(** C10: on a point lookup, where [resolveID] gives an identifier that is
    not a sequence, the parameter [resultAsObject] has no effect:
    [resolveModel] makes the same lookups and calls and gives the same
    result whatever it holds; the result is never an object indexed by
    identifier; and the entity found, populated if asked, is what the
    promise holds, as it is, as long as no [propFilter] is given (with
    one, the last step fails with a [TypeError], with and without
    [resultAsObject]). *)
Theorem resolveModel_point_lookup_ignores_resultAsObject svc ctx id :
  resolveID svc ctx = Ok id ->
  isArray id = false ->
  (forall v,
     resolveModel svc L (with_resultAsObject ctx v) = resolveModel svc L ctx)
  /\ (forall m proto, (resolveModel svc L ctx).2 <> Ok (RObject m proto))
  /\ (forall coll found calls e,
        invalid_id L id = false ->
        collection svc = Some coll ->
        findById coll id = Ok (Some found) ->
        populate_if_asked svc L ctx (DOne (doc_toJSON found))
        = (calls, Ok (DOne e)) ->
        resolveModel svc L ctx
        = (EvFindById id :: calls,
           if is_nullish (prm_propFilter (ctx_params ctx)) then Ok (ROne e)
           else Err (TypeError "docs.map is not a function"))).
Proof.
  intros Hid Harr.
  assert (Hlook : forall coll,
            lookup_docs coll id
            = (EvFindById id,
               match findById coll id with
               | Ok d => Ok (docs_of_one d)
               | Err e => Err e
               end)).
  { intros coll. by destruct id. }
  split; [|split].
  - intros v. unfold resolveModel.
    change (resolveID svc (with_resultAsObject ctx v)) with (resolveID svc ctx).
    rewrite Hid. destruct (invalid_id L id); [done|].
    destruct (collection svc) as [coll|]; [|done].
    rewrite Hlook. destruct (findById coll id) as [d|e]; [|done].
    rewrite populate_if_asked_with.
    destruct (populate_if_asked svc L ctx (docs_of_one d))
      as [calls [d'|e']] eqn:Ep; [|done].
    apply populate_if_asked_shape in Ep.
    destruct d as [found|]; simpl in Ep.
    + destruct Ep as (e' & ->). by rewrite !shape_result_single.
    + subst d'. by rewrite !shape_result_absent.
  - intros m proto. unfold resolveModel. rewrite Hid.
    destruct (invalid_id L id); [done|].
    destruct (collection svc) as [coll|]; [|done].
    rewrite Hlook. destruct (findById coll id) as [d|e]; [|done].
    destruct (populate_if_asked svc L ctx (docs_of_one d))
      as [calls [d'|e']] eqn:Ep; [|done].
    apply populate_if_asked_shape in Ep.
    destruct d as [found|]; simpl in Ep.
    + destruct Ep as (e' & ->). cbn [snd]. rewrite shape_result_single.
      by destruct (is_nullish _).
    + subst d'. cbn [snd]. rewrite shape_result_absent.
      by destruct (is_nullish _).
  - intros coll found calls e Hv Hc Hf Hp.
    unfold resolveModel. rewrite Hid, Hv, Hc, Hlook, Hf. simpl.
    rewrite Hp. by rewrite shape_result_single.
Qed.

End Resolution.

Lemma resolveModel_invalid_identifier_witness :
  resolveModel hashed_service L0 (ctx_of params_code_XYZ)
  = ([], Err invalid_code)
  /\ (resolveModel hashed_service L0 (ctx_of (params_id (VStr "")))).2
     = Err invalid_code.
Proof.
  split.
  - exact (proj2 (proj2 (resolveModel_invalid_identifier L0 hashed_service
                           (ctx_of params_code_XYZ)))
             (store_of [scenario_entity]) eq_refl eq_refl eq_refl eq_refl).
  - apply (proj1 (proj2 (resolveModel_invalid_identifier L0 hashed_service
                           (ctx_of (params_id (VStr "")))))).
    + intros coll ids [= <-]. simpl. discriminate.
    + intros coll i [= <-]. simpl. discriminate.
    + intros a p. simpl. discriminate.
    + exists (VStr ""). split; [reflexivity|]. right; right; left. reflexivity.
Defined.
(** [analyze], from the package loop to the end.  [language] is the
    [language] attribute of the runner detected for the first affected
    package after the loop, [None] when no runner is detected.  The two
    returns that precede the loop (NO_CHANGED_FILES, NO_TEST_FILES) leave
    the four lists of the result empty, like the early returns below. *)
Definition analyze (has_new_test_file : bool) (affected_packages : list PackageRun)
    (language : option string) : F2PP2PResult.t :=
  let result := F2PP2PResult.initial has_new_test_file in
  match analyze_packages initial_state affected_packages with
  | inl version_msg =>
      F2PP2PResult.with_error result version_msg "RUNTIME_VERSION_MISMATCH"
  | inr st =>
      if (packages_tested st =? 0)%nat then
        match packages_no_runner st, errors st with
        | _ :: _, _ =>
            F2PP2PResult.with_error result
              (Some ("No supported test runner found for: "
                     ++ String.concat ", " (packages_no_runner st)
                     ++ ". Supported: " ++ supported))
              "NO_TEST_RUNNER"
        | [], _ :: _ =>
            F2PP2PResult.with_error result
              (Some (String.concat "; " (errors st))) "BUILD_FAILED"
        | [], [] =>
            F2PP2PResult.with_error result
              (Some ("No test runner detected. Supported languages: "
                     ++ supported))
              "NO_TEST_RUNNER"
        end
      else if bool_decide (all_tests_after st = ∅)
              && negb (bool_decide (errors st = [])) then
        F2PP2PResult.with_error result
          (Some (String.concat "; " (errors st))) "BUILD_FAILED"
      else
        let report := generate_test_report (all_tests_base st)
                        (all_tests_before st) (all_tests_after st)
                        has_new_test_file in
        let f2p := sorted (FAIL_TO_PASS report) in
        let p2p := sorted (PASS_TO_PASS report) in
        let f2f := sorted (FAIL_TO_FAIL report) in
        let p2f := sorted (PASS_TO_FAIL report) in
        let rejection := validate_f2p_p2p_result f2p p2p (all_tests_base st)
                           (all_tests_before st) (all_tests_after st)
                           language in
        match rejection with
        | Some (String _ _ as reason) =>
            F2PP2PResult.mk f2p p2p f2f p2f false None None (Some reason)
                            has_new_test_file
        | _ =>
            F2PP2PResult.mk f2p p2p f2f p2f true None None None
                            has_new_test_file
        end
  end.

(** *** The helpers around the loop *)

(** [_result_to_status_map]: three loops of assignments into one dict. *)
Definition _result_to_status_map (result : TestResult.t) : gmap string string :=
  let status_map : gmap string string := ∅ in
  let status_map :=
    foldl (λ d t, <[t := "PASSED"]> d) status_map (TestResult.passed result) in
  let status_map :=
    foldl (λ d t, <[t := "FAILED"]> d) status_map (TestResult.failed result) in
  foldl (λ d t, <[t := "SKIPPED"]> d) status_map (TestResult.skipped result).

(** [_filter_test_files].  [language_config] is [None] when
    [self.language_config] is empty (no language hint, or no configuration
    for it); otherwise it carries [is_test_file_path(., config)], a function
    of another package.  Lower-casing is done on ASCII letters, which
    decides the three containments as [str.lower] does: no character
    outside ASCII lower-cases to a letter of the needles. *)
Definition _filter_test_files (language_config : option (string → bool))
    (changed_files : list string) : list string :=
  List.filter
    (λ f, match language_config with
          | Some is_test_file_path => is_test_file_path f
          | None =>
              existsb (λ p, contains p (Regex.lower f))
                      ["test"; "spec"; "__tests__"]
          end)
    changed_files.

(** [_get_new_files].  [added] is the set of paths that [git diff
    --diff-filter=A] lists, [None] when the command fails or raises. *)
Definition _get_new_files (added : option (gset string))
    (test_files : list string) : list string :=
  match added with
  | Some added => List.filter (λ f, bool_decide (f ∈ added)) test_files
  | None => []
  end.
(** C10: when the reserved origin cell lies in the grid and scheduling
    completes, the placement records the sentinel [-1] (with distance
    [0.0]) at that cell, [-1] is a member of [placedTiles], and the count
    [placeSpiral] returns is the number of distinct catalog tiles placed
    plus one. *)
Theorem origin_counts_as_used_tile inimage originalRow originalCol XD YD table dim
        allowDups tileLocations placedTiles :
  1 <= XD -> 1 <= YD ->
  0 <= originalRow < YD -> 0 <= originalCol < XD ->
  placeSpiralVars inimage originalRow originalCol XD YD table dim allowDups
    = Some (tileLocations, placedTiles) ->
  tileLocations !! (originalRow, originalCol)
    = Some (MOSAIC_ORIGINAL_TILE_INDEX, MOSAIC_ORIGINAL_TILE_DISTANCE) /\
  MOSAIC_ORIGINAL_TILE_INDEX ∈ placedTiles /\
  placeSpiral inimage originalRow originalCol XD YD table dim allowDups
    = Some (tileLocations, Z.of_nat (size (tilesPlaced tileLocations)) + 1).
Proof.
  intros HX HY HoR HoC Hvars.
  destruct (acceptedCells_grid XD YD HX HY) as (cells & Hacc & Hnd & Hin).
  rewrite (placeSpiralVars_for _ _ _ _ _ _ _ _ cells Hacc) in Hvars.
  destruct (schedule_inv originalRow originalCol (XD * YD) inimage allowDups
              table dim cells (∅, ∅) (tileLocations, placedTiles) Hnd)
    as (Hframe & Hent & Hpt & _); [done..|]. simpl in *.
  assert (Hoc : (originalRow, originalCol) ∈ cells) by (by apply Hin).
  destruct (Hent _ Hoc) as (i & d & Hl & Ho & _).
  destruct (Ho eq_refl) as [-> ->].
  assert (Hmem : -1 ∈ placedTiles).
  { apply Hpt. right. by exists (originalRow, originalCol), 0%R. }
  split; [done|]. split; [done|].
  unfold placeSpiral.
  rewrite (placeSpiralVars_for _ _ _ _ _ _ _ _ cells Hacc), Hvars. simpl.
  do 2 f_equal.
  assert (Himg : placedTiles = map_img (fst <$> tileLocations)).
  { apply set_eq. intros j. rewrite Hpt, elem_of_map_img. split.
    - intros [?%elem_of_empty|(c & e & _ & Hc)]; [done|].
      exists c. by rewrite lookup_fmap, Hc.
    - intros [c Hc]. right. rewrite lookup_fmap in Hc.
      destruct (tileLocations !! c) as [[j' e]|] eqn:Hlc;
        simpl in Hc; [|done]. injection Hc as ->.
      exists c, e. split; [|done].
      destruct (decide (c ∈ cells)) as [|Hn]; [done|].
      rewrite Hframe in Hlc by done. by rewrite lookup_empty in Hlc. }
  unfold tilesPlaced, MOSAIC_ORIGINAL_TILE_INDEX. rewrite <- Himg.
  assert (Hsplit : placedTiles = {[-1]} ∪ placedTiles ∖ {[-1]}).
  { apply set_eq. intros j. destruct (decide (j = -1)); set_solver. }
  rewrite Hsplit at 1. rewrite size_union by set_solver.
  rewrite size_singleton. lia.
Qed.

_Exercise objective_
All that is needed is a number: the count of lines in the listing that hold "allowDups".

_Solution for this task_
4